September 15, 2009 at 4:41 am
Hi all
I currently have some indexes I wish to enable the allow page lock option on, but wish to know how this may affect my system. In brief I need to find what procedures use these indexes so I can replicate the system in use.
Can I somehow look at execution plans to work out which procedures use these indexes?
Thanks
September 15, 2009 at 12:07 pm
Not sure what you are looking for, Did you run a DMV that shows you that you are need indexes and now you want to find the SP or SQL statment they belong to?
September 15, 2009 at 12:13 pm
You can get an idea of which queries use those indexes by using the execution plans available in the plan cache, yes. You should be able to run an XPath query against the plans in cache and search for the names of the indexes.
But, why do you want to control locking in that manner? What problem are you hoping to solve by taking away SQL Server's ability to do a row-level lock?
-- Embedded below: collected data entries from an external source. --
(* ===== verification/Safety.v ===== *)
(** * Storage safety

    [src/storage/safety.rs]: free-space and archive-cap evaluation, which decides
    whether recordings have to be deleted and down to how many bytes, and the
    health registry that records cleanup runs and pauses recording after one
    fails.  Sizes are [u64]; [unix_time_ms] is an argument of the operations that
    read the clock.  Querying the filesystem ([filesystem_capacity]) is I/O. *)

From S2P Require Import Prelude.

Definition MAX_ERROR_CHARS : nat := 240.

Record StorageSafetyPolicy := mk_safety_policy {
  archive_max_bytes : Z;
  minimum_free_bytes : Z;
  maximum_used_percent : option Z;
  policy_warning_free_bytes : Z;
  policy_critical_free_bytes : Z;
  cleanup_hysteresis_bytes : Z
}.

Record FilesystemCapacity := mk_capacity {
  total_bytes : Z;
  available_bytes : Z;
  keeppeek_bytes : Z
}.

Inductive StoragePressure := Normal | Warning | Critical.
Inductive StorageRecordingState := Active | Degraded | Paused.
Inductive StorageCleanupTrigger := Startup | SegmentFinalized | Periodic.
Inductive StorageCleanupReason := ArchiveCap | FilesystemHeadroom | Combined | Reconciliation.

#[global] Instance StorageRecordingState_eq_dec : EqDecision StorageRecordingState.
Proof. solve_decision. Defined.
#[global] Instance StoragePressure_eq_dec : EqDecision StoragePressure.
Proof. solve_decision. Defined.
(** The ways to end a session. *)
Inductive ended (t : Sessions) (g : gmap Z Grant) (id : Z) : Sessions → gmap Z Grant → Prop :=
| ended_revoke : ended t g id (revoke t id) g
| ended_identity gr b : g !! id = Some gr → g_binding gr = Some b →
    ended t g id (revoke_identity t (identity_id b)) g
| ended_rotate previous b now now_ms id' secret token issued t' :
    records t !! id = Some previous → g !! id' = None →
    rotate t id b now now_ms id' secret token = Ret (Ok issued, t') →
    ended t g id t' (granted g (origin previous) now (Some b) (Ok issued)).

Lemma ended_gone l t g id t1 g1 :
  table_ok l (t, g) → is_Some (g !! id) → ended t g id t1 g1 →
  records t1 !! id = None ∧ is_Some (g1 !! id) ∧ table_ok l (t1, g1).
Proof.
  intros Hok [gr0 Hg0] He. destruct He as [|gr b Hg Hb|previous b now now_ms id' secret token issued t' Hp Hg Hr].
  - split_and!; [apply lookup_delete_eq|by exists gr0|].
    eapply table_below; [|apply below_delete|exact Hok]. done.
  - split_and!; [|by exists gr0|eapply table_below; [|apply below_filter|exact Hok]; done].
    apply map_lookup_filter_None. destruct (records t !! id) as [s|] eqn:Hs; [right|by left].
    intros s' [= <-]. cbn. destruct (ok_vouched _ _ Hok id s Hs) as (_ & gr' & Hg' & _ & _ & _ & Hgb).
    cbn in Hg'. simplify_eq. unfold bound_to. rewrite Hgb, Hb. cbn. by rewrite Z.eqb_refl.
  - pose proof (rotate_ok _ _ _ _ _ _ _ _ _ _ _ _ _ Hok Hg Hp Hr) as Hok'. split_and!; [|cbn|done].
    + unfold rotate in Hr. rewrite Hp in Hr. set (t1 := set_records t _) in *.
      destruct (expired previous now (limits t1)); [done|].
      destruct (issue t1 _ _ _ _ _ _ _ _) as [[r1 t2]|] eqn:Hi1; cbn [obind] in Hr; [|done].
      destruct r1 as [issued'|e]; [|done]. simplify_eq.
      apply issue_spec in Hi1 as [_ (s & Hrec & _)].
      rewrite Hrec, lookup_insert_ne by congruence.
      destruct (records (expire t1 now) !! id) as [s'|] eqn:Hs'; [|done].
      apply expire_below in Hs' as (s1 & Hs1 & _). cbn in Hs1. by rewrite lookup_delete_eq in Hs1.
    + destruct (decide (session_id issued = id)) as [->|]; [by rewrite lookup_insert_eq|].
      by rewrite lookup_insert_ne.
Qed.

(** C22. An ended session never comes back: after it was revoked, its identity was
    revoked, or it was rotated into a new one, no later sequence of operations lets
    any cookie authenticate as it. *)
Theorem ended_sessions_stay_dead l t g id t1 g1 t2 g2 c o now s t3 :
  reachable l (t, g) → is_Some (g !! id) → ended t g id t1 g1 →
  rtc step (t1, g1) (t2, g2) → authenticate t2 c o now = Ret (Some s, t3) → sess_id s ≠ id.
Proof.
  intros Hok%reachable_ok Hg He Hr Ha Hid.
  destruct (ended_gone l t g id t1 g1 Hok Hg He) as (Hn & Hg1 & Hok1).
  pose proof (gone_stays l (t1, g1) (t2, g2) id Hok1 Hr Hg1 Hn) as Hn2.
  assert (table_ok l (t2, g2)) as Hok2.
  { clear -Hok1 Hr. induction Hr as [|x y z Hs _ IH]; [done|]. apply IH. by eapply step_ok. }
  destruct (authenticate_spec l t2 g2 c o now Hok2) as (r & t' & He2 & _ & _ & Hs).
  rewrite Ha in He2. injection He2 as <- <-.
  destruct (Hs s eq_refl) as (i & s0 & _ & Hi & -> & _).
  destruct (ok_vouched _ _ Hok2 i s0 Hi) as [Hsid _]. cbn in Hid, Hn2. congruence.
Qed.

Lemma split_dot_app a b : split_dot a = None → split_dot (a +:+ "." +:+ b)%string = Some (a, b).
Proof.
  induction a as [|ch a IH]; [done|].
  change (String ch a +:+ "." +:+ b)%string with (String ch (a +:+ "." +:+ b)%string).
  cbn [split_dot]. destruct (_ =? 46)%N; [done|].
  destruct (split_dot a) as [[]|]; [done|]. intros _. by rewrite IH.
Qed.
Lemma is_ascii_app a b : is_ascii (a +:+ b)%string = is_ascii a && is_ascii b.
Proof.
  induction a as [|ch a IH]; [done|]. change (String ch a +:+ b)%string with (String ch (a +:+ b)%string).
  cbn [is_ascii]. by rewrite IH, andb_assoc.
Qed.

(** What the [uuid] crate and the token encoder document: a simple UUID is 32 ASCII
    characters without a dot that parse back, a token is 43 ASCII characters. *)
Definition draws_ok (id : Z) (secret : string) : Prop :=
  uuid_parse (uuid_simple id) = Some id ∧ str_len (uuid_simple id) = 32
  ∧ is_ascii (uuid_simple id) = true ∧ split_dot (uuid_simple id) = None
  ∧ str_len secret = 43 ∧ is_ascii secret = true.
"The credit belongs to the man who is actually in the arena, whose face is marred by dust and sweat and blood"
- Theodore Roosevelt
Author of:
SQL Server Execution Plans
SQL Server Query Performance Tuning
September 28, 2009 at 5:10 am
Hi sorry for the slow response to this.
The indexes I am talking about currently only have row level locking enabled i.e. not page locking. My understanding is that the default and recommended setting is to allow SQL server to use both row level and page level, so it can escalate locking as it sees fit.
I am wanting to see what areas of functionality will be affected should I turn page level locking back on so I can test there will be no adverse impact for users.
Does this make sense?
September 28, 2009 at 10:15 am
my best suggestion is to run the following
select * from sys.indexes
Then get the index id that you are looking for, run profile trace and filter on index id.
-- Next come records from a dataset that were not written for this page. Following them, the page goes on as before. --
(* ===== verification/Logins.v ===== *)
(** * Login transactions

    [src/access/login_transactions.rs]: single-use OIDC login state, kept under the
    digest of the state parameter and bound to the browser, origin and provider
    revision that started the login.

    The [oauth2] and [url] crates and the transport policy are outside: [Provider]
    carries what they answer for one login (the origin of the redirect URI, whether
    the authorization endpoint is allowed, the two parsed URLs, and the random state,
    nonce, verifier and finished URL). *)

From S2P Require Import Prelude.

Definition LIMIT : Z := 256.
Definition LIFETIME : Z := from_secs 300.

Record Start := mk_start {
  st_browser : Z;
  st_origin : string;
  st_provider_id : string;
  st_revision : Z;
  st_return_path : string;
  st_candidate_plan : option Z
}.

Record Transaction := mk_transaction {
  browser : Z;
  origin : string;
  provider_id : string;
  revision : Z;
  return_path : string;
  candidate_plan : option Z;
  nonce : string;
  verifier : string;
  created : Z
}.

Inductive LoginError :=
| LoginCapacity
| BrowserCapacity
| ReturnPath
| InvalidBinding
| OriginMismatch
| External (message : string)
| InvalidState
| StateUnavailable
| BindingInvalid.

Record Provider := mk_provider {
  redirect_origin : result string string;
  endpoint_allowed : result string unit;
  auth_url : result string unit;
  redirect_url : result string unit;
  drawn_state : string;
  drawn_nonce : string;
  drawn_verifier : string;
  login_url : string
}.

Definition external {A : Type} (r : result string A) : result LoginError A :=
  match r with Ok a => Ok a | Err m => Err (External m) end.

(** [is_ascii_control], or a backslash, [%], [#] or a space. *)
Definition forbidden_byte (b : Z) : bool :=
  (b <? 32) || (b =? 127) || (b =? 92) || (b =? 37) || (b =? 35) || (b =? 32).

Definition validate_return_path (path : string) : result LoginError unit :=
  if (str_len path <=? 2048) && str_prefix "/" path && negb (str_prefix "//" path)
     && negb (str_prefix "/auth/" path) && forallb (λ b, b <? 128) (bytes_of path)
     && negb (existsb forbidden_byte (bytes_of path))
  then Ok tt else Err ReturnPath.

Section logins.
Context (sha256 : string → string).

Notation Transactions := (gmap string Transaction).

Definition candidate (pending : Transactions) (state : string) : option Z :=
  if str_is_empty state || (128 <? str_len state) then None
  else match pending !! sha256 state with
       | Some t => candidate_plan t
       | None => None
       end.

Definition browser_logins (b : Z) (pending : Transactions) : Z :=
  Z.of_nat (size (filter (λ e : string * Transaction, browser (snd e) = b) pending)).

Definition require_capacity (pending : Transactions) (b : Z) (now : Z)
    : result LoginError unit * Transactions :=
  let pending := filter (λ e : string * Transaction,
    saturating_duration_since now (created (snd e)) < LIFETIME) pending in
  (if negb (Z.of_nat (size pending) <? LIMIT) then Err LoginCapacity
   else if negb (browser_logins b pending <? 2) then Err BrowserCapacity
   else Ok tt, pending).

(** The checks of [start], in order, after the capacity was required. *)
Definition start_checks (input : Start) (p : Provider) : result LoginError unit :=
  let? _ := validate_return_path (st_return_path input) in
  let? _ := (if (str_len (st_provider_id input) <=? 64) && negb (str_is_empty (st_provider_id input))
                && (0 <? st_revision input)
             then Ok tt else Err InvalidBinding) in
  let? redirect := external (redirect_origin p) in
  let? _ := (if str_eqb redirect (st_origin input) then Ok tt else Err OriginMismatch) in
  let? _ := external (endpoint_allowed p) in
  let? _ := external (auth_url p) in
  external (redirect_url p).

Definition start (pending : Transactions) (input : Start) (p : Provider) (now : Z)
    : outcome (result LoginError string * Transactions) :=
  let '(capacity, pending) := require_capacity pending (st_browser input) now in
  match (let? _ := capacity in start_checks input p) with
  | Err e => Ret (Err e, pending)
  | Ok _ =>
      let digest := sha256 (drawn_state p) in
      let t := mk_transaction (st_browser input) (st_origin input) (st_provider_id input)
                 (st_revision input) (st_return_path input) (st_candidate_plan input)
                 (drawn_nonce p) (drawn_verifier p) now in
      if bool_decide (is_Some (pending !! digest)) then Panic
      else Ret (Ok (login_url p), <[digest := t]> pending)
  end.

Definition consume (pending : Transactions) (state : string) (b : Z) (o : string) (r now : Z)
    : result LoginError Transaction * Transactions :=
  if str_is_empty state || (128 <? str_len state) then (Err InvalidState, pending)
  else
    match pending !! sha256 state with
    | None => (Err StateUnavailable, pending)
    | Some t =>
        let pending := delete (sha256 state) pending in
        if (browser t =? b) && str_eqb (origin t) o && (revision t =? r)
           && (saturating_duration_since now (created t) <? LIFETIME)
        then (Ok t, pending)
        else (Err BindingInvalid, pending)
    end.

Definition revoke_browser (pending : Transactions) (b : Z) : Transactions :=
  filter (λ e : string * Transaction, browser (snd e) ≠ b) pending.

(** ** Runs

    [started] keeps what each state was drawn for; states are random and never
    repeat. *)
Inductive login_step : Transactions * gmap string Transaction → Transactions * gmap string Transaction → Prop :=
| login_start m g input p now r m' t :
    g !! sha256 (drawn_state p) = None → start m input p now = Ret (r, m') →
    t = mk_transaction (st_browser input) (st_origin input) (st_provider_id input)
          (st_revision input) (st_return_path input) (st_candidate_plan input)
          (drawn_nonce p) (drawn_verifier p) now →
    login_step (m, g) (m', match r with Ok _ => <[sha256 (drawn_state p) := t]> g | Err _ => g end)
| login_consume m g state b o r now : login_step (m, g) (snd (consume m state b o r now), g)
| login_revoke m g b : login_step (m, g) (revoke_browser m b, g).

Definition login_reachable (x : Transactions * gmap string Transaction) : Prop := rtc login_step (∅, ∅) x.

(** A path a browser resolves on the same origin. *)
Definition local_path (p : string) : Prop :=
  str_prefix "/" p = true ∧ str_prefix "//" p = false ∧ str_prefix "/auth/" p = false
  ∧ Forall (λ b, 32 < b < 127 ∧ b ≠ 92 ∧ b ≠ 37 ∧ b ≠ 35) (bytes_of p).

Record logins_ok (x : Transactions * gmap string Transaction) : Prop := mk_logins_ok {
  lo_limit : Z.of_nat (size (fst x)) ≤ LIMIT;
  lo_browser : ∀ b, browser_logins b (fst x) ≤ 2;
  lo_history : fst x ⊆ snd x;
  lo_paths : map_Forall (λ _ t, local_path (return_path t)) (snd x)
}.

Lemma validate_return_path_spec p : validate_return_path p = Ok tt → local_path p.
Proof.
  unfold validate_return_path.
  destruct (_ && _) eqn:H; [|done]. intros _. rewrite !andb_true_iff, !negb_true_iff in H.
  destruct H as (((((_ & H1) & H2) & H3) & H4) & H5). split_and!; [done..|].
  apply Forall_forall. intros b Hb%list_elem_of_In.
  rewrite forallb_forall in H4. specialize (H4 b Hb). reflect_bools.
  assert (forbidden_byte b = false) as Hf.
  { apply not_true_is_false. intros Ht. apply not_true_iff_false in H5. apply H5, existsb_exists. by exists b. }
  unfold forbidden_byte in Hf. reflect_bools. lia.
Qed.

Lemma logins_sub (m' m g : gmap string Transaction) : m' ⊆ m → logins_ok (m, g) → logins_ok (m', g).
Proof.
  intros Hs [H1 H2 H3 H4]. cbn in *. constructor; cbn; [| | |done].
  - apply map_subseteq_size in Hs. lia.
  - intros b. specialize (H2 b). unfold browser_logins in *.
    pose proof (map_subseteq_size _ _ (map_filter_subseteq_mono (λ e : string * Transaction, browser (snd e) = b) _ _ Hs)).
    lia.
  - by etrans.
Qed.

(** A started login: either nothing was stored, or one checked transaction was. *)
Lemma start_spec m input p now r m' :
  start m input p now = Ret (r, m') →
  match r with
  | Err _ => m' ⊆ m
  | Ok _ => ∃ m0, m0 ⊆ m ∧ m0 !! sha256 (drawn_state p) = None
      ∧ Z.of_nat (size m0) < LIMIT ∧ browser_logins (st_browser input) m0 < 2
      ∧ local_path (st_return_path input)
      ∧ m' = <[sha256 (drawn_state p) := mk_transaction (st_browser input) (st_origin input)
                (st_provider_id input) (st_revision input) (st_return_path input)
                (st_candidate_plan input) (drawn_nonce p) (drawn_verifier p) now]> m0
  end.
Proof.
  unfold start, require_capacity. set (m0 := filter _ m).
  assert (m0 ⊆ m) as Hsub by apply map_filter_subseteq.
  destruct (Z.of_nat (size m0) <? LIMIT) eqn:Hl; cbn [negb rbind]; [|by intros [= <- <-]].
  destruct (browser_logins (st_browser input) m0 <? 2) eqn:Hb; cbn [negb rbind]; [|by intros [= <- <-]].
  destruct (start_checks input p) eqn:Hc; [|by intros [= <- <-]].
  assert (validate_return_path (st_return_path input) = Ok tt) as Hv.
  { unfold start_checks in Hc. by destruct (validate_return_path _) as [[]|]. }
  case_bool_decide as Hfree; [done|]. intros [= <- <-]. exists m0. reflect_bools.
  split_and!; [done|by apply eq_None_not_Some|done|done|by apply validate_return_path_spec|done].
Qed.

Lemma consume_sub m state b o r now : snd (consume m state b o r now) ⊆ m.
Proof. unfold consume. repeat split_match; try done; apply delete_subseteq. Qed.

Lemma login_step_ok x y : logins_ok x → login_step x y → logins_ok y.
Proof.
  intros Hok. destruct 1 as [m g input p now r m' t Hg Hs Ht|m g state b o r now|m g b].
  - apply start_spec in Hs. destruct r as [u|e]; [|by eapply logins_sub].
    destruct Hs as (m0 & Hsub & Hfree & Hl & Hb & Hp & ->). rewrite <-Ht.
    destruct (logins_sub m0 m g Hsub Hok) as [H1 H2 H3 H4]. cbn in *. constructor; cbn.
    + rewrite map_size_insert_None by done. lia.
    + intros b. unfold browser_logins in *. destruct (decide (st_browser input = b)) as [<-|Hne].
      * rewrite map_filter_insert_True by (by subst t).
        rewrite map_size_insert_None by (apply map_lookup_filter_None; by left). lia.
      * rewrite map_filter_insert_False by (by subst t). rewrite delete_id by done. apply H2.
    + by apply insert_mono.
    + apply map_Forall_insert; [done|]. by subst t.
  - eapply logins_sub; [apply consume_sub|done].
  - eapply logins_sub; [apply map_filter_subseteq|done].
Qed.

Lemma login_reachable_ok x : login_reachable x → logins_ok x.
Proof.
  intros Hr. assert (logins_ok (∅, ∅)) as H0.
  { constructor; cbn; [by vm_compute| |done|done]. intros b. unfold browser_logins.
    rewrite map_filter_empty. by vm_compute. }
  unfold login_reachable in Hr. revert H0. generalize ((∅, ∅) : Transactions * gmap string Transaction) Hr.
  clear Hr. intros z Hr. induction Hr as [|x y z Hs _ IH]; intros H0; [done|]. apply IH. by eapply login_step_ok.
Qed.

(** A state that was drawn before and is not pending never is again. *)
Lemma login_gone_stays x y d :
  logins_ok x → rtc login_step x y → is_Some (snd x !! d) → fst x !! d = None → fst y !! d = None.
Proof.
  intros Hok Hr. revert Hok. induction Hr as [|x y z Hs _ IH]; intros Hok Hg Hn; [done|].
  assert (is_Some (snd y !! d) ∧ fst y !! d = None) as [Hg' Hn']; [|by apply IH; [eapply login_step_ok|..]].
  destruct Hs as [m g input p now r m' t Hfresh Hs Ht|m g state b o r now|m g b]; cbn in *.
  - apply start_spec in Hs. destruct r as [u|e].
    + destruct Hs as (m0 & Hsub & _ & _ & _ & _ & ->).
      assert (d ≠ sha256 (drawn_state p)) as Hne by (intros ->; destruct Hg; congruence).
      rewrite !lookup_insert_ne by done. split; [done|]. by eapply lookup_weaken_None.
    + split; [done|]. by eapply lookup_weaken_None.
  - split; [done|]. eapply lookup_weaken_None; [done|apply consume_sub].
  - split; [done|]. eapply lookup_weaken_None; [done|apply map_filter_subseteq].
Qed.

(** C23. Login states are bounded and work once, for the login they were drawn for: on
    every reachable store at most 256 logins are pending, at most two of one browser,
    and every login ever started returns to a path of the same origin without control,
    escape or fragment bytes; a successful callback has the browser, origin and provider
    revision the login started with and comes within five minutes of it; and after any
    callback that found the state, successful or not, no later callback with it succeeds. *)
Theorem login_state_single_use m g state b o r now :
  login_reachable (m, g) →
  (Z.of_nat (size m) ≤ LIMIT ∧ (∀ b, browser_logins b m ≤ 2)
   ∧ (∀ d t, g !! d = Some t → local_path (return_path t)))
  ∧ (∀ t m', consume m state b o r now = (Ok t, m') →
     g !! sha256 state = Some t ∧ browser t = b ∧ origin t = o ∧ revision t = r
     ∧ now - created t < LIFETIME)
  ∧ (∀ res m' m'' g'' b' o' r' now',
       consume m state b o r now = (res, m') → (is_Some (m !! sha256 state)) →
       res ≠ Err InvalidState → rtc login_step (m', g) (m'', g'') →
       fst (consume m'' state b' o' r' now') = Err StateUnavailable).
Proof.
  intros Hok%login_reachable_ok. pose proof (lo_history _ Hok) as Hh. cbn in Hh. split; [by destruct Hok|]. split.
  - intros t m' Hc. unfold consume in Hc. split_match_in Hc; [done|].
    destruct (m !! sha256 state) as [t'|] eqn:Ht; [|done].
    split_match_in Hc; [|done]. simplify_eq. reflect_bools. unfold saturating_duration_since in *.
    split_and!; [by eapply lookup_weaken|done..|lia].
  - intros res m' m'' g'' b' o' r' now' Hc [t Ht] Hres Hr.
    unfold consume in Hc. destruct (str_is_empty state || (128 <? str_len state)) eqn:Hst; [by simplify_eq|].
    rewrite Ht in Hc.
    assert (m' = delete (sha256 state) m) as -> by (split_match_in Hc; by simplify_eq).
    assert (fst (m'', g'') !! sha256 state = None) as Hn.
    { eapply (login_gone_stays (delete (sha256 state) m, g)); [|exact Hr| |apply lookup_delete_eq].
      - eapply logins_sub; [apply delete_subseteq|done].
      - exists t. by eapply lookup_weaken. }
    cbn in Hn. unfold consume. by rewrite Hst, Hn.
Qed.

End logins.

(** ** Witnesses *)

Definition demo_input : Start := mk_start 1 "https://a" "company" 1 "/events" None.
Definition demo_provider : Provider :=
  mk_provider (Ok "https://a") (Ok tt) (Ok tt) (Ok tt) "state" "nonce" "verifier" "https://idp".
Definition demo_transaction : Transaction :=
  mk_transaction 1 "https://a" "company" 1 "/events" None "nonce" "verifier" 0.

Lemma demo_login_reachable : login_reachable id ({["state" := demo_transaction]}, {["state" := demo_transaction]}).
Proof.
  eapply rtc_l; [|constructor].
  apply (login_start id ∅ ∅ demo_input demo_provider 0 (Ok "https://idp") {["state" := demo_transaction]}
    demo_transaction); reflexivity.
Qed.

Lemma login_state_single_use_witness :
  browser demo_transaction = 1 ∧ origin demo_transaction = "https://a".
Proof.
  destruct (login_state_single_use id {["state" := demo_transaction]} {["state" := demo_transaction]}
    "state" 1 "https://a" 1 5 demo_login_reachable) as (_ & H & _).
  destruct (H demo_transaction ∅) as (_ & Hb & Ho & _); [vm_compute; reflexivity|].
  split; [exact Hb|exact Ho].
Defined.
You should be able to locate and SQL statement or SP that use the specific index_id in question.
hope that helps
September 28, 2009 at 10:18 am
I believe Grant is telling to run the following, which will link a SQL statement up the you xml plan, this will allow you to look at the plan but you will need to know the sql statement first.
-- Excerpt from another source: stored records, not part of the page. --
(** Friday 1970-01-02, five in the morning: inside Thursday's window. *)
Lemma privacy_window_exact_witness :
  is_active demo_tz demo_offset demo_rfc3339 demo_schedule (29 * 60 * minute_ns) = Ok true
  ∧ private_at demo_tz demo_offset demo_rfc3339 demo_schedule (29 * 60 * minute_ns).
Proof.
  destruct (privacy_window_exact demo_tz demo_offset demo_rfc3339 demo_schedule (29 * 60 * minute_ns))
    as (b & Hb & Hiff); [vm_compute; reflexivity|].
  assert (is_active demo_tz demo_offset demo_rfc3339 demo_schedule (29 * 60 * minute_ns) = Ok true) as H
    by (vm_compute; reflexivity).
  split; [exact H|]. apply Hiff. congruence.
Defined.

Definition demo_registry : PrivacyRegistry :=
  mk_registry {["front" := demo_schedule]} ∅ {["front" := gate_new]} ∅.

Lemma privacy_decision_exact_witness :
  ∃ active epoch,
    fst (decision demo_tz demo_offset demo_rfc3339 demo_registry "front" (29 * 60 * minute_ns))
    = Ok (active, epoch).
Proof.
  destruct (privacy_decision_exact demo_tz demo_offset demo_rfc3339 demo_registry "front" (29 * 60 * minute_ns))
    as (a & e & H & _).
  - exists {["front" := demo_schedule]}, demo_registry. split; [vm_compute; reflexivity|constructor].
  - exists a, e. exact H.
Defined.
SELECT TOP 100 SUBSTRING(b.text, (a.statement_start_offset/2) + 1,
((CASE statement_end_offset WHEN -1 THEN DATALENGTH(b.text)
ELSE a.statement_end_offset END- a.statement_start_offset)/2) + 1) AS statement_text,
c.query_plan,
Execution_count,
total_worker_time as CPU_time,
total_elapsed_time,
total_elapsed_time / execution_count avg_elapsed_time,
min_elapsed_time,
max_elapsed_time
FROM sys.dm_exec_query_stats a CROSS APPLY sys.dm_exec_sql_text (a.sql_handle) AS b
CROSS APPLY sys.dm_exec_query_plan (a.plan_handle) AS c
where SUBSTRING(b.text, (a.statement_start_offset/2) + 1,
((CASE statement_end_offset WHEN -1 THEN DATALENGTH(b.text)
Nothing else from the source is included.